Abstract: : Purpose: Scanning laser polarimetry (SLP) assesses the retinal nerve fiber layer (RNFL) thickness by measuring its birefringence. The assumption in SLP is that the reflection that carries the birefringence information of the RNFL arises deep to the retina. Refraction data entered in the GDx Access (Laser Diagnostic Technologies, San Diego) changes the focal position of the measured beam in the eye. The purpose of this study is to evaluate the effect of refraction on the RNFL thickness measurement by SLP. Methods: Sixteen eyes of 8 normal subjects were examined with each refraction setting available in the GDx Access (+5, 0, -5, and -10 diopters). The best corrected refraction errors (RE) for the subjects ranged from -6.5 to 0 diopters with a mean of -2.1 2.4(s.d.) diopters. Percentage variations of the parameters superior and inferior maximum, and temporal and nasal median were calculated to evaluate the effect of refraction on the measurements.

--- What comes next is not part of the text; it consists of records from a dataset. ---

(** * Vargen: the bracket-template expansion engine

    A shallow embedding of [src/text_variations.py] and the properties of
    [generate_text_variations] (the spec's [expand]), then of the batch
    writing of [src/process_files.py] and of the command line of
    [src/vargen.py].

    A Python [str] is a sequence of Unicode code points: it is modelled as a
    list of code points ([N]).  Indices are [nat]; the sentinel [-1] returned
    by [find_matching_bracket] is [None].  Bracket depth is a Python [int]
    that [split_options] may drive below zero, so it is a [Z]. *)

From Stdlib Require Import String Ascii.
From Stdlib Require Import List NArith ZArith Lia Bool Permutation.
Import ListNotations.

(** ** Strings *)

Definition char := N.
Definition str := list char.

(** A string literal as a Python [str] (code points below 256). *)
Definition py (s : string) : str := map N_of_ascii (list_ascii_of_string s).

Definition lbracket : char := 91%N.  (* '[' *)
Definition rbracket : char := 93%N.  (* ']' *)
Definition pipe : char := 124%N.     (* '|' *)
Definition space : char := 32%N.     (* ' ' *)

(** [text[a:b]] and [text[a:]] for indices within [0 .. len(text)]. *)
Definition slice (text : str) (a b : nat) : str := firstn (b - a) (skipn a text).
Definition slice_from (text : str) (a : nat) : str := skipn a text.
Definition slice_to (text : str) (b : nat) : str := firstn b text.

(** ** [re.search(r'\[', current_text)]: the index of the leftmost '[' *)

Fixpoint search_from (rest : str) (i : nat) : option nat :=
  match rest with
  | [] => None
  | c :: rest' => if N.eqb c lbracket then Some i else search_from rest' (S i)
  end.

Definition re_search_lbracket (text : str) : option nat := search_from text 0.

(** ** [find_matching_bracket] *)

(** The [for i in range(start_index + 1, len(text))] loop: [rest] is
    [text[i:]], [depth] the loop variable. *)
Fixpoint scan_close (rest : str) (i : nat) (depth : Z) : option nat :=
  match rest with
  | [] => None
  | c :: rest' =>
      if N.eqb c lbracket then scan_close rest' (S i) (depth + 1)
      else if N.eqb c rbracket then
        if Z.eqb (depth - 1) 0 then Some i
        else scan_close rest' (S i) (depth - 1)
      else scan_close rest' (S i) depth
  end.

Definition find_matching_bracket (text : str) (start_index : nat) : option nat :=
  scan_close (slice_from text (start_index + 1)) (start_index + 1) 1.

(** ** [split_options] *)

(** The [for i, char in enumerate(option_text)] loop with its three
    variables [options], [depth], [start]; [rest] is [option_text[i:]].
    After the loop the last option [option_text[start:]] is appended. *)
Fixpoint split_loop (option_text rest : str) (i : nat)
         (options : list str) (depth : Z) (start : nat) : list str :=
  match rest with
  | [] => options ++ [slice_from option_text start]
  | c :: rest' =>
      if N.eqb c lbracket then
        split_loop option_text rest' (S i) options (depth + 1) start
      else if N.eqb c rbracket then
        split_loop option_text rest' (S i) options (depth - 1) start
      else if N.eqb c pipe && Z.eqb depth 0 then
        split_loop option_text rest' (S i)
                   (options ++ [slice option_text start i]) depth (i + 1)
      else split_loop option_text rest' (S i) options depth start
  end.

Definition split_options (option_text : str) : list str :=
  split_loop option_text option_text 0 [] 0 0.

(** ** [generate_variations_recursive] *)

(** The nested [for] loops that append to [variations]: each iteration
    contributes a list, in order; a failing iteration fails the whole. *)
Fixpoint for_each {A B : Type} (l : list A) (body : A -> option (list B))
  : option (list B) :=
  match l with
  | [] => Some []
  | x :: l' =>
      match body x with
      | None => None
      | Some ys =>
          match for_each l' body with
          | None => None
          | Some zs => Some (ys ++ zs)
          end
      end
  end.

(** The recursion is on slices of the text, not on its structure: [fuel]
    is the number of nested calls the interpreter still allows, and [None]
    means that the call needed more (CPython's [RecursionError]). *)
Fixpoint gvr_fuel (fuel : nat) (current_text : str) : option (list str) :=
  match fuel with
  | O => None
  | S fuel' =>
      match re_search_lbracket current_text with
      | None => Some [current_text]
      | Some start_index =>
          match find_matching_bracket current_text start_index with
          | None => Some [current_text]
          | Some end_index =>
              let prefix := slice_to current_text start_index in
              let suffix := slice_from current_text (end_index + 1) in
              let options :=
                split_options (slice current_text (start_index + 1) end_index) in
              for_each options (fun option =>
                match gvr_fuel fuel' option with
                | None => None
                | Some variants =>
                    for_each variants (fun variant =>
                      match gvr_fuel fuel' suffix with
                      | None => None
                      | Some suffix_variants =>
                          Some (map (fun suffix_variant =>
                                       prefix ++ variant ++ suffix_variant)
                                    suffix_variants)
                      end)
                end)
          end
      end
  end.

(** What the call returns when it returns: the recursive calls are on
    strictly shorter texts, so a fuel above the length of the text is
    enough ([gvr_fuel_enough] below).  Whether the call returns under the
    interpreter's recursion limit is [generate_text_variations_within]. *)
Definition generate_variations_recursive (current_text : str) : list str :=
  match gvr_fuel (S (length current_text)) current_text with
  | Some variations => variations
  | None => []
  end.

(** ** The whitespace normalization of the last line *)

(** [re.sub(' +', ' ', variation)]: [in_run] tells that the scan is inside a
    match of [' +'], whose single replacement space is already emitted. *)
Fixpoint sub_spaces_from (in_run : bool) (s : str) : str :=
  match s with
  | [] => []
  | c :: s' =>
      if N.eqb c space then
        if in_run then sub_spaces_from true s'
        else space :: sub_spaces_from true s'
      else c :: sub_spaces_from false s'
  end.

Definition sub_spaces (s : str) : str := sub_spaces_from false s.

(** The characters [str.strip()] removes: those of [str.isspace]. *)
Definition isspace (c : char) : bool :=
  ((9 <=? c) && (c <=? 13) || (28 <=? c) && (c <=? 32)
   || (c =? 133) || (c =? 160) || (c =? 5760)
   || (8192 <=? c) && (c <=? 8202)
   || (c =? 8232) || (c =? 8233) || (c =? 8239) || (c =? 8287)
   || (c =? 12288))%N.

Fixpoint lstrip (s : str) : str :=
  match s with
  | [] => []
  | c :: s' => if isspace c then lstrip s' else s
  end.

Definition rstrip (s : str) : str := rev (lstrip (rev s)).

Definition strip (s : str) : str := rstrip (lstrip s).

Definition normalize (variation : str) : str := strip (sub_spaces variation).

(** ** [generate_text_variations], the spec's [expand] *)

Definition generate_text_variations (text : str) : list str :=
  map normalize (generate_variations_recursive text).

Definition expand := generate_text_variations.
(** * Bencana dashboard: the extraction pipeline of [app.py]

    A shallow embedding of [_to_number], [extract_province_section] and the
    [pd.concat] merge of [app.py], together with the part of the Python
    runtime they call ([str], [float], [int], [str.strip], ...), and the
    properties of the specification proved or refuted on it.

    Conventions:
    - a Python [str] is a list of Unicode code points;
    - a Python [float] is an IEEE 754 binary64 value ([spec_float] with
      precision 53 and maximal exponent 1024), and [float(s)], [repr(f)]
      round as CPython does;
    - a Python exception is a value of [exn]; code that may raise returns a
      [result];
    - a frame is its number of columns and its rows, under the default
      index.

    Outside the model: cells that are neither empty, text nor numbers
    (dates, booleans). *)

From Stdlib Require Import ZArith NArith PArith Bool String Ascii List Lia.
From Stdlib Require Import Floats.SpecFloat Sorting.Sorted.
Import ListNotations.

(* ================================================================== *)
(** * Exceptions *)

Module Py.

(** The [ValueError]s that can reach the caller, told apart by what raised
    them (in Python they differ by their message only). *)
Inductive value_error : Type :=
| MarkerNotFound                      (* raise ValueError("Tidak menemukan bagian ...") *)
| LengthMismatch (have want : nat)    (* df.columns = EXPECTED_COLS *)
| InvalidLiteral (what : list N)      (* int(...) and float(...) on text *)
| MultiDimIndexing.                   (* df_raw.index[<frame>], see [any_cell_rows] *)

Inductive exn : Type :=
| IndexError                          (* df_raw.columns[0] without columns *)
| ValueError (why : value_error)
| OverflowError.                      (* float(int) out of range, int(inf) *)

Inductive result (A : Type) : Type :=
| Ok (a : A)
| Raise (e : exn).

Arguments Ok {A} a.
Arguments Raise {A} e.

Definition bind {A B} (c : result A) (k : A -> result B) : result B :=
  match c with
  | Ok a => k a
  | Raise e => Raise e
  end.

(** [try: c  except <handled>: h] *)
Definition try_except {A} (c : result A) (handled : exn -> bool) (h : result A)
  : result A :=
  match c with
  | Ok a => Ok a
  | Raise e => if handled e then h else Raise e
  end.

Definition is_ValueError (e : exn) : bool :=
  match e with ValueError _ => true | _ => false end.

(** [except Exception] catches every exception of this model. *)
Definition is_Exception (e : exn) : bool := true.

Fixpoint mapM {A B} (f : A -> result B) (l : list A) : result (list B) :=
  match l with
  | [] => Ok []
  | a :: l' =>
      bind (f a) (fun b => bind (mapM f l') (fun bs => Ok (b :: bs)))
  end.

End Py.

Import Py.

Results: For each eye, all refraction settings gave qualitatively similar RNFL thickness maps. For all 16 eyes, the superior and inferior maximums varied less than 17% with the refraction changes. For 14 eyes of 7 subjects either temporal or nasal median had at least a 25% variation; and for 2 eyes of 1 subject both temporal and nasal medians had more than 30% variations. The minimum temporal or nasal median occurred when the refraction was set to closest to the subject’s best corrected RE. Conclusion: The RNFL thickness measured by SLP was affected by the refraction setting. Superior and inferior maximums were less affected than temporal and nasal medians. These results suggest that GDx parameters that relate to temporal or nasal medians are very sensitive to the refraction setting.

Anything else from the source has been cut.